“Not everything is yours. Some burdens you have been carrying for generations.”
When people look at a finished book, they primarily only look at the finished product: the cover, the pages, and the words bound together. They don’t know that process behind it — the late nights, the fears, and the acts of courage it takes to write something so intimate. For me, Twice as Hard – Revelations of a Mother was more than just telling a story. It was about breaking a silence that had been carried through the generations, and at last speaking what could not be written into reports or procedures.
From Social Worker to Storyteller
I had spent years in the social sector as a personal counselor, reintegration worker, and social worker. I was there to assist those most likely at their most vulnerable. I learned to navigate bureaucracies, follow rules, and fill out reports. In black and white, I was doing everything by the book. But behind those tidily crafted files were real human stories — raw, messy, and too heavy to be locked inside the boxes of officialdom.

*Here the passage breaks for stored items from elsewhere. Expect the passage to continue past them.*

Lemma first_keys_assoc side group d n :
  first_keys side group = Ok d →
  NoDup (GenericStorage.label <$> group) → n ∈ group →
  ∃ x, py.getitem (py.keys (side n)) 0 = Ok x
       ∧ py.assoc d (GenericStorage.label n) = Ok x.
Proof.
  unfold first_keys. revert d.
  induction group as [|n' group IH]; intros d H Hnd Hin.
  - by apply elem_of_nil in Hin.
  - cbn [py.comprehension] in H.
    apply bind_is_Ok in H as ([l x] & Hx & H).
    apply bind_is_Ok in Hx as (x' & Hx' & [= <- <-]).
    apply bind_is_Ok in H as (d' & Hd' & [= <-]).
    rewrite fmap_cons in Hnd. apply NoDup_cons in Hnd as [Hfresh Hnd].
    apply elem_of_cons in Hin as [->|Hin].
    + exists x'. split; [done|]. cbn [py.assoc]. by rewrite decide_True.
    + destruct (IH _ Hd' Hnd Hin) as (y & Hy & Hassoc).
      exists y. split; [done|]. cbn [py.assoc].
      rewrite decide_False; [done|].
      intros Heq. apply Hfresh. rewrite Heq.
      apply list_elem_of_fmap. by exists n.
Qed.

(** With a per-step series in [m.timeincrement] (as the rule expects), a
    storage block of class [b] whose [balance] was built by the rule states
    the balance of C1 for every storage and timestep. *)
Lemma storage_balance_built m b capacity i o group balance n t :
  first_keys GenericStorage.inputs group = Ok i →
  first_keys GenericStorage.outputs group = Ok o →
  pyomo.Constraint storage_key (pyomo.product group (Model.TIMESTEPS m))
    (_storage_balance_rule m b capacity i o) = Ok balance →
  NoDup (GenericStorage.label <$> group) → NoDup (Model.TIMESTEPS m) →
  n ∈ group → t ∈ Model.TIMESTEPS m →
  ∃ c previous i_n o_n loss eta_in eta_out dt,
    balance !! pyomo.at_ (GenericStorage.label n) t = Some c
    ∧ pyomo.rel c = pyomo.EQ
    ∧ Model.previous_timesteps m !! t = Some previous
    ∧ py.getitem (py.keys (GenericStorage.inputs n)) 0 = Ok i_n
    ∧ py.getitem (py.keys (GenericStorage.outputs n)) 0 = Ok o_n
    ∧ plumbing.read (GenericStorage.capacity_loss n) t = Ok loss
    ∧ plumbing.read (GenericStorage.inflow_conversion_factor n) t = Ok eta_in
    ∧ plumbing.read (GenericStorage.outflow_conversion_factor n) t
      = Ok eta_out
    ∧ plumbing.read (Model.timeincrement m) t = Ok dt
    ∧ ∀ ρ,
        let l := GenericStorage.label n in
        pyomo.holds ρ c
        ↔ (ρ (Var.capacity b l t)
           == ρ (Var.capacity b l previous) * (1 - loss)
              + ρ (Var.flow i_n l t) * eta_in * dt
              - ρ (Var.flow l o_n t) / eta_out * dt)%Q.
Proof.
  intros Hi Ho Hb Hgroup Hsteps Hn Ht.
  destruct (Constraint_lookup _ _ _ _ (n, t) Hb) as (r & Hr & Hstore).
  { by apply (product_keys_NoDup GenericStorage.label). }
  { by apply product_elem. }
  apply storage_balance_rule_Ok in Hr
    as (c & previous & i_n & o_n & loss & eta_in & eta_out & dt & H).
  destruct H as (-> & Hrel & Hprev & Hi_n & Ho_n & Hloss & Hin & Hout
                 & Hdt & Hholds).
  destruct (first_keys_assoc _ _ _ n Hi Hgroup Hn) as (x & Hx & Hx').
  destruct (first_keys_assoc _ _ _ n Ho Hgroup Hn) as (y & Hy & Hy').
  rewrite Hx' in Hi_n. injection Hi_n as ->.
  rewrite Hy' in Ho_n. injection Ho_n as ->.
  exists c, previous, i_n, o_n, loss, eta_in, eta_out, dt.
  by repeat (split; [done|]).
Qed.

There were things that I had to say but couldn’t. Pain that I witnessed but had to verbalize in clinical terms. And in between that silence, I began to understand something: I too was walking around with stories I had never spoken out. Not just from my vocation, but from within my own family history. Stories of struggle, resilience, and survival that were silently informing the way I lived, loved, and even parented.
Why Twice as Hard
My book’s title speaks to a truth I discovered the hard way: when you are doing your own thing, as well as unknowingly carrying the unspoken load of all the generations that preceded you, life becomes twice as hard. It can be working harder to be seen, to battle harder to feel good enough, and to struggle longer to find your own identity.
Writing the book was my way of peeling away those layers. I wrote as a daughter left with more than she knew, as a mother who wanted to leave her children fewer wounds, and as a worker who had seen what the invisible burdens do to people’s lives. The process was raw and often agonizing, but it was also liberating.
A Book for the Collective
This is not a theory-book or an abstract model. It’s a life book, of the silences when we feel being “different” and don’t know why, of the loyalty that makes us keep quiet, and of the courage it takes to reclaim what never was ours to begin with.
I hope that readers can see themselves in me. That they’ll recognize their own struggles in the narratives I share, and feel less isolated. And most importantly, that they’ll know that healing is possible — that by speaking out, we not only liberate ourselves but also the ones who come behind us.
Closing Thought
Twice as Hard is not my tale alone. It’s an invite to notice further, to pose courageous questions, and to step into restoration. Because even though pain can be passed down, so can courage — and sometimes, that’s enough to make new pages for those who follow.